Elapsed time is 3.489820 seconds.

Elapsed time is 0.006710 seconds.

Using cell

%%# cell
tic;
A = cell(1,1);
for i = 1:LIM
    A(end+1) = {i};
end
toc

Elapsed time is 2.740792 seconds.

In a previous question, I had posted a similar solution to that proposed by @Jacob.

I later compared the performance of most of the options available (which are very well summarized by @woodchips above). Here are the results I got on my machine:

NUM = 50000;

%%# ========== MINE: ~0.07sec ==========
tic
BLOCK_SIZE = 2000;                           %# initial & increment size
listSize = BLOCK_SIZE;                       %# current list capacity
list = zeros(listSize, 2);                   %# actual list
listPtr = 1;                                 %# pointer to last free position
for i=1:NUM
    %# push items on list
    list(listPtr,:) = [rand rand];           %# store new item
    listPtr = listPtr + 1;                   %# increment position pointer
    %# add new block of memory if needed
    if( listPtr+(BLOCK_SIZE/10) > listSize ) %# less than 10%*BLOCK_SIZE free
        listSize = listSize + BLOCK_SIZE;    %# add new BLOCK_SIZE slots
        list(listPtr+1:listSize,:) = 0;
    end
end
list(listPtr:end,:) = [];                    %# remove unused slots
toc

%%# ========== PREALLOCATION (matrix): ~0.05sec ==========
tic
list = zeros(NUM,2);
for i=1:NUM
    list(i,:) = [rand rand];
end
toc

%%# ========== PREALLOCATION (cell): ~1.1sec ==========
tic
list = cell(NUM,1);
for i=1:NUM
    list{i} = [rand rand];
end
list = vertcat( list{:} );
toc

%%# ============ NO-PREALLOCATION (grow cell): ~5sec ========
tic
list = {};
for i=1:NUM
    list{i} = [rand rand];
end
list = vertcat( list{:} );
toc

%%# ============ NO-PREALLOCATION (grow matrix): ~24sec ========
tic
list = [];
for i=1:NUM
    list(i,:) = [rand rand];
end
toc

%%# ========== GROWDATA (by John D'Errico): ~3.3sec =========
tic
growdata                             %# The initialization call
for i = 1:NUM
    growdata( [rand rand] )          %# push items
end
list = growdata;                     %# unpacking step
toc

You can grow a cell array which is much cheaper than an array then use cell2mat to convert to array (requires having twice the memory but if you have it can be the easiest way).

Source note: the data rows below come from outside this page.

(* ===== verification/FdtSw.v ===== *)
(** Writing a device tree from front to back: src/deps/libfdt/fdt_sw.c, with the
    header setters and the property helpers of libfdt.h.

    The state is the buffer the tree is built in: the header and the reservation
    map, the structure block growing upwards behind them, and the strings
    growing downwards from the end. A string argument is given without its
    NUL. *)
From S2P Require Import Prelude KDefs Bytes Fdt FdtRo FdtTree.

Definition FDT_CREATE_FLAG_NO_NAME_DEDUP : Z := 0x1.
Definition FDT_CREATE_FLAGS_ALL : Z := FDT_CREATE_FLAG_NO_NAME_DEDUP.

(** ** Accesses *)
Definition rd {A} (f : region -> option A) : M region A := fun b => v ← f b; Some (v, b).
Definition wr (p : Z) (l : list Z) : M region unit := fun b =>
  m ← wrn (r_bytes b) p l; Some (tt, Region (r_base b) m).

Definition fdt_set_magic (v : Z) : M region unit := wr 0 (to_be 4 v).
Definition fdt_set_totalsize (v : Z) : M region unit := wr 4 (to_be 4 v).
Definition fdt_set_off_dt_struct (v : Z) : M region unit := wr 8 (to_be 4 v).
Definition fdt_set_off_dt_strings (v : Z) : M region unit := wr 12 (to_be 4 v).
Definition fdt_set_off_mem_rsvmap (v : Z) : M region unit := wr 16 (to_be 4 v).
Definition fdt_set_version (v : Z) : M region unit := wr 20 (to_be 4 v).
Definition fdt_set_last_comp_version (v : Z) : M region unit := wr 24 (to_be 4 v).
Definition fdt_set_size_dt_strings (v : Z) : M region unit := wr 32 (to_be 4 v).
Definition fdt_set_size_dt_struct (v : Z) : M region unit := wr 36 (to_be 4 v).

(** ** The states of a buffer *)
Definition fdt_sw_probe_ : M region Z :=
  magic ← rd fdt_magic;
  if magic =? FDT_MAGIC then mret (- FDT_ERR_BADSTATE)
  else if negb (magic =? FDT_SW_MAGIC) then mret (- FDT_ERR_BADMAGIC)
  else mret 0.

Definition fdt_sw_probe_memrsv_ : M region Z :=
  err ← fdt_sw_probe_;
  if negb (err =? 0) then mret err
  else
    off ← rd fdt_off_dt_strings;
    mret (if negb (off =? 0) then - FDT_ERR_BADSTATE else 0).

Definition fdt_sw_probe_struct_ : M region Z :=
  err ← fdt_sw_probe_;
  if negb (err =? 0) then mret err
  else
    off ← rd fdt_off_dt_strings;
    total ← rd fdt_totalsize;
    mret (if negb (off =? total) then - FDT_ERR_BADSTATE else 0).

(** The probing macros: an error is returned at once. *)
Definition probed {A} (probe : M region Z) (fail : Z -> A) (f : M region A) : M region A :=
  err ← probe; if negb (err =? 0) then mret (fail err) else f.

Definition sw_flags : M region Z := rd fdt_last_comp_version.

(** ** Space for the structure block *)

(** [len] is a [size_t]; the pointer is [None] when there is no room. *)
Definition fdt_grab_space_ (len : Z) : M region (option Z) :=
  offset ← rd fdt_size_dt_struct;
  total ← rd fdt_totalsize;
  off_struct ← rd fdt_off_dt_struct;
  size_strings ← rd fdt_size_dt_strings;
  let spaceleft := u32 (total - off_struct - size_strings) in
  if (u64 (offset + len) <? offset) || (spaceleft <? u64 (offset + len)) then mret None
  else
    fdt_set_size_dt_struct (u32 (offset + len)) ≫= fun _ =>
    p ← rd (fun b => fdt_offset_ptr_ b offset);
    mret (Some p).

(** ** Creation *)
Definition sw_hdrsize : Z := FDT_ALIGN 40 16.

Definition fdt_create_with_flags (bufsize flags : Z) : M region Z :=
  if bufsize <? sw_hdrsize then mret (- FDT_ERR_NOSPACE)
  else if negb (Z.land flags (u32 (Z.lnot FDT_CREATE_FLAGS_ALL)) =? 0) then mret (- FDT_ERR_BADFLAGS)
  else
    wr 0 (replicate (Z.to_nat bufsize) 0) ≫= fun _ =>
    fdt_set_magic FDT_SW_MAGIC ≫= fun _ =>
    fdt_set_version FDT_LAST_SUPPORTED_VERSION ≫= fun _ =>
    fdt_set_last_comp_version flags ≫= fun _ =>
    fdt_set_totalsize bufsize ≫= fun _ =>
    fdt_set_off_mem_rsvmap sw_hdrsize ≫= fun _ =>
    off ← rd fdt_off_mem_rsvmap;
    fdt_set_off_dt_struct off ≫= fun _ =>
    fdt_set_off_dt_strings 0 ≫= fun _ =>
    mret 0.

Definition fdt_create (bufsize : Z) : M region Z := fdt_create_with_flags bufsize 0.

(** A computation on the part of the memory that starts at [p]. *)
Definition at_ptr {A} (p : Z) (f : M region A) : M region A := fun b =>
  if p <? 0 then None
  else
    match f (Region (r_base b + p) (drop (Z.to_nat p) (r_bytes b))) with
    | Some (a, b') => Some (a, Region (r_base b) (take (Z.to_nat p) (r_bytes b) ++ r_bytes b'))
    | None => None
    end.

(** [memmove(dst, src, n)] *)
Definition memmove (dst src n : Z) : M region unit := fun b =>
  l ← rdn (r_bytes b) src n; wr dst l b.

(** [fdt] and [buf] are offsets into one memory; the two may overlap. *)
Definition fdt_resize (fdt buf bufsize : Z) : M region Z :=
  probed (at_ptr fdt fdt_sw_probe_) id (
    if bufsize <? 0 then mret (- FDT_ERR_NOSPACE)
    else
      off_struct ← at_ptr fdt (rd fdt_off_dt_struct);
      size_struct ← at_ptr fdt (rd fdt_size_dt_struct);
      let headsize := u32 (off_struct + size_struct) in
      tailsize ← at_ptr fdt (rd fdt_size_dt_strings);
      total ← at_ptr fdt (rd fdt_totalsize);
      if total <? headsize + tailsize then mret (- FDT_ERR_INTERNAL)
      else if bufsize <? headsize + tailsize then mret (- FDT_ERR_NOSPACE)
      else
        let oldtail := fdt + total - tailsize in
        let newtail := buf + bufsize - tailsize in
        (if buf <=? fdt then
           memmove buf fdt headsize ≫= fun _ => memmove newtail oldtail tailsize
         else
           memmove newtail oldtail tailsize ≫= fun _ => memmove buf fdt headsize) ≫= fun _ =>
        at_ptr buf (fdt_set_totalsize bufsize) ≫= fun _ =>
        off ← at_ptr buf (rd fdt_off_dt_strings);
        (if negb (off =? 0) then at_ptr buf (fdt_set_off_dt_strings bufsize) else mret tt) ≫= fun _ =>
        mret 0).

(** ** The reservation map *)
Definition fdt_add_reservemap_entry (addr size : Z) : M region Z :=
  probed fdt_sw_probe_memrsv_ id (
    off ← rd fdt_off_dt_struct;
    let offset := s32 off in
    total ← rd fdt_totalsize;
    if total <? u64 (offset + 16) then mret (- FDT_ERR_NOSPACE)
    else
      wr offset (to_be 8 addr) ≫= fun _ =>
      wr (offset + 8) (to_be 8 size) ≫= fun _ =>
      fdt_set_off_dt_struct (u32 (offset + 16)) ≫= fun _ =>
      mret 0).

Definition fdt_finish_reservemap : M region Z :=
  err ← fdt_add_reservemap_entry 0 0;
  if negb (err =? 0) then mret err
  else
    total ← rd fdt_totalsize;
    fdt_set_off_dt_strings total ≫= fun _ =>
    mret 0.

(** ** Nodes *)
Definition fdt_begin_node (name : list Z) : M region Z :=
  probed fdt_sw_probe_struct_ id (
    let namelen := s32 (zlen name + 1) in
    nh ← fdt_grab_space_ (u64 (4 + FDT_TAGALIGN namelen));
    match nh with
    | None => mret (- FDT_ERR_NOSPACE)
    | Some nh =>
        wr nh (to_be 4 FDT_BEGIN_NODE) ≫= fun _ =>
        wr (nh + 4) (name ++ [0]) ≫= fun _ =>
        mret 0
    end).

Definition fdt_end_node : M region Z :=
  probed fdt_sw_probe_struct_ id (
    en ← fdt_grab_space_ FDT_TAGSIZE;
    match en with
    | None => mret (- FDT_ERR_NOSPACE)
    | Some en => wr en (to_be 4 FDT_END_NODE) ≫= fun _ => mret 0
    end).

(** ** Strings *)

(** The offset from the end of the buffer, which is negative; 0 for no room. *)
Definition fdt_add_string_ (s : list Z) : M region Z :=
  strtab ← rd fdt_totalsize;
  strtabsize ← rd fdt_size_dt_strings;
  let len := u32 (zlen s + 1) in
  let offset := u32 (strtabsize + len) in
  off_struct ← rd fdt_off_dt_struct;
  size_struct ← rd fdt_size_dt_struct;
  let struct_top := u32 (off_struct + size_struct) in
  if u32 (strtab - offset) <? struct_top then mret 0
  else
    wr (strtab - offset) (s ++ [0]) ≫= fun _ =>
    fdt_set_size_dt_strings (u32 (strtabsize + len)) ≫= fun _ =>
    mret (s32 (- offset)).

Definition fdt_del_last_string_ (s : list Z) : M region unit :=
  strtabsize ← rd fdt_size_dt_strings;
  fdt_set_size_dt_strings (u32 (s32 strtabsize - s32 (zlen s + 1))).

(** The offset, and whether the string was added. *)
Definition fdt_find_add_string_ (s : list Z) : M region (Z * bool) :=
  strtab ← rd fdt_totalsize;
  size ← rd fdt_size_dt_strings;
  let strtabsize := s32 size in
  b ← get;
  p ← lift (fdt_find_string_ (r_bytes b) (strtab - strtabsize) strtabsize s);
  match p with
  | Some p => mret (s32 (p - strtab), false)
  | None => off ← fdt_add_string_ s; mret (off, true)
  end.

(** ** Properties *)

(** The return code and [*valp]. *)
Definition fdt_property_placeholder (name : list Z) (len : Z) : M region (Z * option Z) :=
  probed fdt_sw_probe_struct_ (fun err => (err, None)) (
    flags ← sw_flags;
    r ← (if negb (Z.land flags FDT_CREATE_FLAG_NO_NAME_DEDUP =? 0)
         then off ← fdt_add_string_ name; mret (off, true)
         else fdt_find_add_string_ name);
    let '(nameoff, allocated) := (r : Z * bool) in
    if nameoff =? 0 then mret (- FDT_ERR_NOSPACE, None)
    else
      prop ← fdt_grab_space_ (u64 (12 + FDT_TAGALIGN len));
      match prop with
      | None =>
          (if allocated then fdt_del_last_string_ name else mret tt) ≫= fun _ =>
          mret (- FDT_ERR_NOSPACE, None)
      | Some prop =>
          wr prop (to_be 4 FDT_PROP) ≫= fun _ =>
          wr (prop + 8) (to_be 4 nameoff) ≫= fun _ =>
          wr (prop + 4) (to_be 4 len) ≫= fun _ =>
          mret (0, Some (prop + 12))
      end).

(** The length is that of [val]. *)
Definition fdt_property (name val : list Z) : M region Z :=
  r ← fdt_property_placeholder name (zlen val);
  match r with
  | (0, Some ptr) => wr ptr val ≫= fun _ => mret 0
  | (ret, _) => mret ret
  end.

Definition fdt_property_u32 (name : list Z) (val : Z) : M region Z := fdt_property name (to_be 4 val).
Definition fdt_property_u64 (name : list Z) (val : Z) : M region Z := fdt_property name (to_be 8 val).
Definition fdt_property_cell (name : list Z) (val : Z) : M region Z := fdt_property_u32 name val.
Definition fdt_property_string (name str : list Z) : M region Z := fdt_property name (str ++ [0]).

(** ** The end *)

(** The walk that makes the string offsets relative to the start of the strings;
    the result is [nextoffset] at the end. *)
Fixpoint finish_loop (fuel : nat) (offset : Z) : M region Z :=
  match fuel with
  | O => fault
  | S fuel =>
      b ← get;
      t ← lift (fdt_next_tag b offset);
      let '(tag, nextoffset) := (t : Z * Z) in
      if tag =? FDT_END then mret nextoffset
      else
        (if tag =? FDT_PROP then
           prop ← rd (fun b => fdt_offset_ptr_ b offset);
           nameoff ← rd (fun b => fdt32_ld (r_bytes b) (prop + 8));
           size ← rd fdt_size_dt_strings;
           wr (prop + 8) (to_be 4 (s32 (s32 nameoff + size)))
         else mret tt) ≫= fun _ =>
        finish_loop fuel nextoffset
  end.

Definition fdt_finish : M region Z :=
  probed fdt_sw_probe_struct_ id (
    end_ ← fdt_grab_space_ 4;
    match end_ with
    | None => mret (- FDT_ERR_NOSPACE)
    | Some end_ =>
        wr end_ (to_be 4 FDT_END) ≫= fun _ =>
        total ← rd fdt_totalsize;
        size_strings ← rd fdt_size_dt_strings;
        let oldstroffset := s32 (total - size_strings) in
        off_struct ← rd fdt_off_dt_struct;
        size_struct ← rd fdt_size_dt_struct;
        let newstroffset := s32 (off_struct + size_struct) in
        memmove newstroffset oldstroffset size_strings ≫= fun _ =>
        fdt_set_off_dt_strings newstroffset ≫= fun _ =>
        b ← get;
        nextoffset ← finish_loop (blob_fuel b) 0;
        if nextoffset <? 0 then mret nextoffset
        else
          size_strings ← rd fdt_size_dt_strings;
          fdt_set_totalsize (u32 (newstroffset + size_strings)) ≫= fun _ =>
          fdt_set_last_comp_version FDT_LAST_COMPATIBLE_VERSION ≫= fun _ =>
          fdt_set_magic FDT_MAGIC ≫= fun _ =>
          mret 0
    end).

(** ** Writing a whole tree *)

(** A tree without places. *)
Inductive stree := SNode (name : list Z) (props : list (list Z * list Z)) (kids : list stree).

Fixpoint erase (t : dt) : stree :=
  let 'DNode _ name ps ks := t in SNode name ((fun p => (p_name p, p_val p)) <$> ps) (erase <$> ks).

(** The calls of a program that writes a tree, stopping at the first error. *)
Definition and_then (f g : M region Z) : M region Z := err ← f; if negb (err =? 0) then mret err else g.

Fixpoint all_of (l : list (M region Z)) : M region Z :=
  match l with [] => mret 0 | f :: l => and_then f (all_of l) end.

Fixpoint write_node (t : stree) : M region Z :=
  let 'SNode name ps ks := t in
  and_then (fdt_begin_node name)
    (and_then (all_of ((fun p => fdt_property p.1 p.2) <$> ps))
      (and_then (all_of (write_node <$> ks)) fdt_end_node)).

Definition write_tree (bufsize flags : Z) (rsv : list (Z * Z)) (t : stree) : M region Z :=
  and_then (fdt_create_with_flags bufsize flags)
    (and_then (all_of ((fun e => fdt_add_reservemap_entry e.1 e.2) <$> rsv))
      (and_then fdt_finish_reservemap
        (and_then (write_node t) fdt_finish))).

If you know the number of pixels you can preallocate a cell array of the right size, fill each cell with the array of actual values (up to 640 but usually 2-5) then use cell2mat to get convert it to a contigous array.

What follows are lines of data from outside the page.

(* ===== verification/FdtRsv.v ===== *)
(** The memory reservations of a blob: a list of entries of 16 bytes, closed by one
    of zeros, and what the functions of fdt_ro.c read from it. *)
From S2P Require Import Prelude KDefs Bytes Fdt FdtRo FdtSafe FdtRoSafe FdtProps FdtHelper FdtCheck FdtTree FdtPath FdtSw FdtSwProps FdtSeg.

Definition enc_rsv (e : Z * Z) : list Z := to_be 8 e.1 ++ to_be 8 e.2.

Lemma zlen_enc_rsv l : zlen (l ≫= enc_rsv) = 16 * zlen l.
Proof. induction l as [|e l IH]; [done|]. rewrite bind_cons. unfold enc_rsv at 1. rewrite !zlen_app, !zlen_to_be, zlen_cons, IH. lia. Qed.

Lemma enc_rsv_bytes l : Forall is_byte (l ≫= enc_rsv).
Proof. induction l as [|e l IH]; [constructor|]. rewrite bind_cons. unfold enc_rsv at 1. rewrite !Forall_app. split_and!; [apply to_be_bytes..|done]. Qed.

Lemma be_to_be8 v : be (to_be 8 v) = u64 v.
Proof.
  unfold be, to_be, uw. cbn -[Z.modulo Z.div Z.mul Z.add]. change (2 ^ 64) with 18446744073709551616.
  Z.to_euclidean_division_equations. lia.
Qed.

Lemma word64_from m p v l : from m p (to_be 8 v ++ l) -> is_uw 64 v -> fdt64_ld m p = Some v.
Proof.
  intros Hf Hv. unfold fdt64_ld, rd_be. pose proof (from_rdn _ _ _ _ Hf) as E. rewrite zlen_to_be in E. change (Z.of_nat 8) with 8 in E. rewrite E.
  change (Some (be (to_be 8 v)) = Some v). by rewrite be_to_be8, uw_small.
Qed.

Definition rsv_fine (e : Z * Z) : Prop := is_uw 64 e.1 /\ 0 < e.2 < 2 ^ 64.

(** The entries [l] with the closing one. *)
Definition map_of (l : list (Z * Z)) : list Z := (l ++ [(0, 0)]) ≫= enc_rsv.

Lemma zlen_map_of l : zlen (map_of l) = 16 * (zlen l + 1).
Proof. unfold map_of. by rewrite zlen_enc_rsv, zlen_app. Qed.

Record reserves (b : region) (l : list (Z * Z)) : Prop := {
  rs_fine : Forall rsv_fine l;
  rs_bytes : rdn (r_bytes b) (hv b 16) (zlen (map_of l)) = Some (map_of l);
  rs_in : hv b 16 + zlen (map_of l) <= hv b 4;
}.

Section Read.
  Context (b : region) (Hr : readable b) (l : list (Z * Z)) (Hl : reserves b l).

(** Entry [i] of the map, its closing entry included. *)
Lemma rsv_entry i a s : (l ++ [(0, 0)]) !! i = Some (a, s) -> is_uw 64 a -> is_uw 64 s ->
  fdt_mem_rsv b (Z.of_nat i) = Some (Some (hv b 16 + 16 * Z.of_nat i)) /\
  fdt64_ld (r_bytes b) (hv b 16 + 16 * Z.of_nat i) = Some a /\ fdt64_ld (r_bytes b) (hv b 16 + 16 * Z.of_nat i + 8) = Some s.
Proof.
  intros Hi Ha Hs. destruct Hl as [_ Hb Hin]. pose proof (lookup_lt_Some _ _ _ Hi) as Hlt. pose proof (field_range b (rb_ok _ Hr) 16 ltac:(lia)). pose proof (bo_int _ (rb_ok _ Hr)) as Hint. unfold INT_MAX in Hint.
  rewrite zlen_map_of in Hin. assert (16 * Z.of_nat i + 16 <= 16 * (zlen l + 1)) as Hz by (rewrite length_app in Hlt; cbn in Hlt; unfold zlen; lia). split.
  - unfold fdt_mem_rsv, fdt_off_mem_rsvmap, fdt_totalsize. rewrite !(field_ok b (rb_ok _ Hr)) by lia. cbn [mbind option_bind]. rewrite (uw_small 32 (Z.of_nat i * 16)) by (unfold is_uw; lia).
    rewrite (uw_small 32), (uw_small 64) by (unfold is_uw; lia). zcase; try lia; done.
  - apply rdn_from in Hb as [r Hf].
    assert (map_of l = (take i (l ++ [(0, 0)]) ≫= enc_rsv) ++ to_be 8 a ++ to_be 8 s ++ (drop (S i) (l ++ [(0, 0)]) ≫= enc_rsv)) as E.
    { unfold map_of. rewrite <- (take_drop_middle _ _ _ Hi) at 1. rewrite bind_app, bind_cons. unfold enc_rsv at 2. by rewrite <- !app_assoc. }
    rewrite E, <- !app_assoc in Hf. apply from_app in Hf. rewrite zlen_enc_rsv in Hf.
    replace (zlen (take i (l ++ [(0, 0)]))) with (Z.of_nat i) in Hf by (unfold zlen; rewrite length_take; lia).
    split; [by eapply word64_from|]. apply from_app in Hf. rewrite zlen_to_be in Hf. by eapply word64_from.
Qed.

Lemma rsv_get i a s : l !! i = Some (a, s) -> fdt_get_mem_rsv b (Z.of_nat i) = Some (0, Some (a, s)).
Proof.
  intros Hi. pose proof (Forall_lookup_1 _ _ _ _ (rs_fine _ _ Hl) Hi) as [Ha Hs]. cbn [fst snd] in *.
  destruct (rsv_entry i a s) as (E1 & E2 & E3); [by apply lookup_app_l_Some|done|unfold is_uw; lia|].
  unfold fdt_get_mem_rsv. rewrite (probe_tot b Hr). cbn [mbind option_bind]. pose proof (field_range b (rb_ok _ Hr) 4 ltac:(lia)).
  destruct (Z.ltb_spec (hv b 4) 0); [lia|]. rewrite E1. cbn [mbind option_bind]. rewrite E2. cbn [mbind option_bind]. by rewrite E3.
Qed.

Lemma rsv_count_from fuel : forall i, (i <= length l)%nat -> (length l - i < fuel)%nat -> num_mem_rsv_loop b fuel (Z.of_nat i) = Some (zlen l).
Proof.
  induction fuel as [|fuel IH]; intros i Hi Hfu; [lia|]. cbn [num_mem_rsv_loop].
  pose proof (bo_int _ (rb_ok _ Hr)) as Hint. unfold INT_MAX in Hint. pose proof (rs_in _ _ Hl) as Hin. rewrite zlen_map_of in Hin. pose proof (field_range b (rb_ok _ Hr) 16 ltac:(lia)). destruct (decide (i = length l)) as [->|Hne].
  - destruct (rsv_entry (length l) 0 0) as (-> & _ & E3); [by rewrite lookup_app_r, Nat.sub_diag by lia|done|done|].
    cbn [mbind option_bind]. by rewrite E3.
  - destruct (lookup_lt_is_Some_2 l i) as [[a s] Ei]; [lia|]. pose proof (Forall_lookup_1 _ _ _ _ (rs_fine _ _ Hl) Ei) as [Ha Hs]. cbn [fst snd] in *.
    destruct (rsv_entry i a s) as (-> & _ & E3); [by apply lookup_app_l_Some|done|unfold is_uw; lia|].
    cbn [mbind option_bind]. rewrite E3. cbn [mbind option_bind]. destruct (Z.eqb_spec s 0); [lia|].
    rewrite sw_small by (unfold is_sw, zlen in *; lia). replace (Z.of_nat i + 1) with (Z.of_nat (S i)) by lia. apply IH; lia.
Qed.

Lemma rsv_count : fdt_num_mem_rsv b = Some (zlen l).
Proof.
  apply (rsv_count_from _ 0); [lia|]. pose proof (rs_in _ _ Hl) as Hin. rewrite zlen_map_of in Hin. pose proof (field_range b (rb_ok _ Hr) 16 ltac:(lia)). pose proof (bo_size _ (rb_ok _ Hr)). unfold blob_fuel, zlen in *. lia.
Qed.
End Read.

If you are worried about fragmentation you can do pack after loading the cell which should defragment your memory (rights everything to disk and loads it again contiguously) before you do the cell2mat conversion.

继续阅读：arrays memory optimization

What is the alternative to preallocating arrays in MATLAB? [duplicate]

Test:

Output:

Using cell

更多精彩内容

精彩评论

最新问答

央视是哪个频道？

请问买过的朋友，舒提啦旅行箱实际使用体验如何？？

检查不孕不育需要的费用？

海信ULED电视画质有什么不同的地方?？

钉子可以挂的住画框幕布吗？

问答排行榜

河神2九牛入海钓河妖是第几集河妖什么来历可活吞牛？

性激素六项检查的最佳时间是多久？多少钱？？

Easiest way to get words of one line from istream into a vector?

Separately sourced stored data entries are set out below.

(* ===== verification/FdtSplice.v ===== *)
(** Splicing a blob: what the primitives of fdt_rw.c do to its memory, in terms
    of what can be read before and after. *)
From S2P Require Import Prelude KDefs Bytes Fdt FdtRo FdtSafe FdtRoSafe FdtProps FdtHelper FdtCheck FdtTree FdtPath FdtSw FdtSwProps FdtSeg FdtMove FdtSwTree FdtRw.

(** ** Writes *)

(** [b'] is [b] with [l] written at [p]. *)
Record wrote (b b' : region) (p : Z) (l : list Z) : Prop := {
  wo_base : r_base b' = r_base b;
  wo_len : zlen (r_bytes b') = zlen (r_bytes b);
  wo_bytes : Forall is_byte l -> Forall is_byte (r_bytes b) -> Forall is_byte (r_bytes b');
  wo_new : rdn (r_bytes b') p (zlen l) = Some l;
  wo_old x n : 0 <= n -> x + n <= p \/ p + zlen l <= x -> rdn (r_bytes b') x n = rdn (r_bytes b) x n;
}.

(** The memory around a stretch of it. *)
Lemma list_around (m : list Z) p n : 0 <= p -> 0 <= n -> p + n <= zlen m -> exists l1 l2 l3, m = l1 ++ l2 ++ l3 /\ zlen l1 = p /\ zlen l2 = n.
Proof.
  intros Hp Hn Hm. destruct (list_cut m p) as (l1 & r & -> & L1); [lia|]. rewrite zlen_app in Hm.
  destruct (list_cut r n) as (l2 & l3 & -> & L2); [lia|]. by exists l1, l2, l3.
Qed.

《梦在燃烧 (《三国演义》动画片主题曲)》MP3歌词-汤子星？

抽烟只抽炫赫门？

Test:

Output:

Using cell

更多精彩内容

精彩评论

最新问答

央视是哪个频道？

请问买过的朋友，舒提啦旅行箱实际使用体验如何？？

检查不孕不育需要的费用？

海信ULED电视画质有什么不同的地方?？

钉子可以挂的住画框幕布吗？

问答排行榜

河神2九牛入海钓河妖是第几集 河妖什么来历可活吞牛？

性激素六项检查的最佳时间是多久？多少钱？？

Easiest way to get words of one line from istream into a vector?

《梦在燃烧 (《三国演义》动画片主题曲)》MP3歌词-汤子星？

抽烟只抽炫赫门？

河神2九牛入海钓河妖是第几集河妖什么来历可活吞牛？